3.1 Impact of random seed variability

To ensure that performance comparisons are not biased by a specific train-test partition, we trained each model across 30 different random seeds. Figure 4 presents boxplots illustrating accuracy distributions, confirming that heterophily-aware models consistently outperform baseline GNNs with minimal variance across different random initializations. These results emphasize the importance of evaluating models under diverse sampling conditions to assess their true robustness.

3.2 Effectiveness of heterophily-aware models

Table 4 summarizes the classification accuracy across datasets with different homophily ratios (H). GBK-GNN consistently outperforms other models, particularly in low-H settings, demonstrating its robustness in heterophilic graphs.
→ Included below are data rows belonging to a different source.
(** * Server-Sent-Events parsing and commit filtering of the TypeScript Cody client

    Shallow embedding of
    - [parseSSE] (examples/typescript-5.7-cody-client/sse.ts), and
    - the event filter at the end of [searchCommits]
      (examples/typescript-5.7-cody-client/search.ts, lines 65-89).

    JavaScript strings are sequences of UTF-16 code units, modelled as
    [list N].  [JSON.parse] is a builtin of the runtime: the parser is a
    parameter of the development (a Section variable), so every theorem
    holds for any JSON decoder.  A small decoder for a subset of JSON is
    given at the end of the definitions and used for concrete inputs. *)

From Stdlib Require Import List String Ascii NArith ZArith Bool Lia.
Import ListNotations.
Open Scope list_scope.
Set Warnings "-register-all".

(** ** JavaScript strings *)

Abbreviation jsstring := (list N).

(** ASCII string literals as code-unit sequences. *)
Fixpoint u (s : string) : jsstring :=
  match s with
  | EmptyString => []
  | String c r => N_of_ascii c :: u r
  end.

(** [a === b] on strings. *)
Fixpoint jsstring_eqb (a b : jsstring) : bool :=
  match a, b with
  | [], [] => true
  | x :: a', y :: b' => N.eqb x y && jsstring_eqb a' b'
  | _, _ => false
  end.

(** [s.startsWith(p)]. *)
Fixpoint startsWith (s p : jsstring) : bool :=
  match p, s with
  | [], _ => true
  | c :: p', d :: s' => N.eqb c d && startsWith s' p'
  | _ :: _, [] => false
  end.

(** [s.slice(n)] for a non-negative [n]. *)
Definition slice (s : jsstring) (n : nat) : jsstring := skipn n s.

(** WhiteSpace and LineTerminator code units of ECMAScript, removed by
    [String.prototype.trim]. *)
Definition is_js_whitespace (c : N) : bool :=
  N.eqb c 9 || N.eqb c 10 || N.eqb c 11 || N.eqb c 12 || N.eqb c 13
  || N.eqb c 32 || N.eqb c 160 || N.eqb c 5760
  || (N.leb 8192 c && N.leb c 8202)
  || N.eqb c 8232 || N.eqb c 8233 || N.eqb c 8239 || N.eqb c 8287
  || N.eqb c 12288 || N.eqb c 65279.

Fixpoint trimStart (s : jsstring) : jsstring :=
  match s with
  | [] => []
  | c :: r => if is_js_whitespace c then trimStart r else s
  end.

Definition trimEnd (s : jsstring) : jsstring := rev (trimStart (rev s)).

(** [s.trim()]. *)
Definition trim (s : jsstring) : jsstring := trimEnd (trimStart s).
Definition is_Database (c : Call) : bool :=
  match c with CDatabase _ _ _ _ _ => true | _ => false end.

(** Number of schema-bearing objects built from the data source among
    [cs]: every [Nlp(...)] and every [Database(...)]. *)
Definition constructions (cs : list Call) : nat :=
  length (filter (fun c => is_Nlp c || is_Database c) cs).

(** A synthesizer call carries this question and this [distinct]. *)
Definition synthesizer_gets (question : string) (distinct : bool)
           (c : Call) : Prop :=
  match c with
  | CGetSqlQuery _ _ q d => q = question /\ d = distinct
  | _ => True
  end.

(** The calls one run of [get_query] makes, read off the outcomes of
    the interface calls from external state [e]. *)
Definition get_query_calls (self : Agent) (question : string)
           (distinct : bool) (e : ext) : list Call :=
  CNlp (data_dir self) (schema_dir self) (aws_s3 self) (access_key_id self)
       (secret_access_key self)
  :: match Nlp (data_dir self) (schema_dir self) (aws_s3 self)
               (access_key_id self) (secret_access_key self) e with
     | (Raise _, _) => []
     | (Ret nlp, e1) =>
         match data_dir self with
         | Path _ => [CCsvSelect nlp question]
         | Frame _ => []
         end
         ++ match selection self nlp question e1 with
            | (Ret (Some df), _) => [CGetSqlQuery nlp df question distinct]
            | _ => []
            end
     end.

(** The calls [query_db] makes once [get_query] has ended with [r]. *)
Definition query_db_tail (self : Agent) (question : string)
           (chart : option string) (size : Z * Z)
           (r : Res exn (option string) * World) : list Call :=
  match r with
  | (Raise _, _) => []
  | (Ret query, w1) =>
      CDatabase (data_dir self) (schema_dir self) (aws_s3 self)
                (access_key_id self) (secret_access_key self)
      :: match Database (data_dir self) (schema_dir self) (aws_s3 self)
                        (access_key_id self) (secret_access_key self)
                        (ext_state w1) with
         | (Raise _, _) => []
         | (Ret db, e2) =>
             backend_call self db question query
             :: match backend_run self db question query e2, chart with
                | (Ret answer, _), Some kind =>
                    [CChart kind query answer size]
                | _, _ => []
                end
         end
  end.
These findings highlight the necessity of specialized architectures for analyzing biological networks, where interactions frequently occur between dissimilar entities. For performance comparison, we selected a set of baseline models comprising MLP, GCN, GraphSAGE, GAT, and MixHop, along with two advanced models designed specifically for heterophily: H2GCN and GBK-GNN. To ensure consistency and reproducibility, we utilized the original source code from publicly accessible GitHub repositories. All default parameters, such as the number of epochs and the train-test split ratio, were retained for each model during the evaluation process.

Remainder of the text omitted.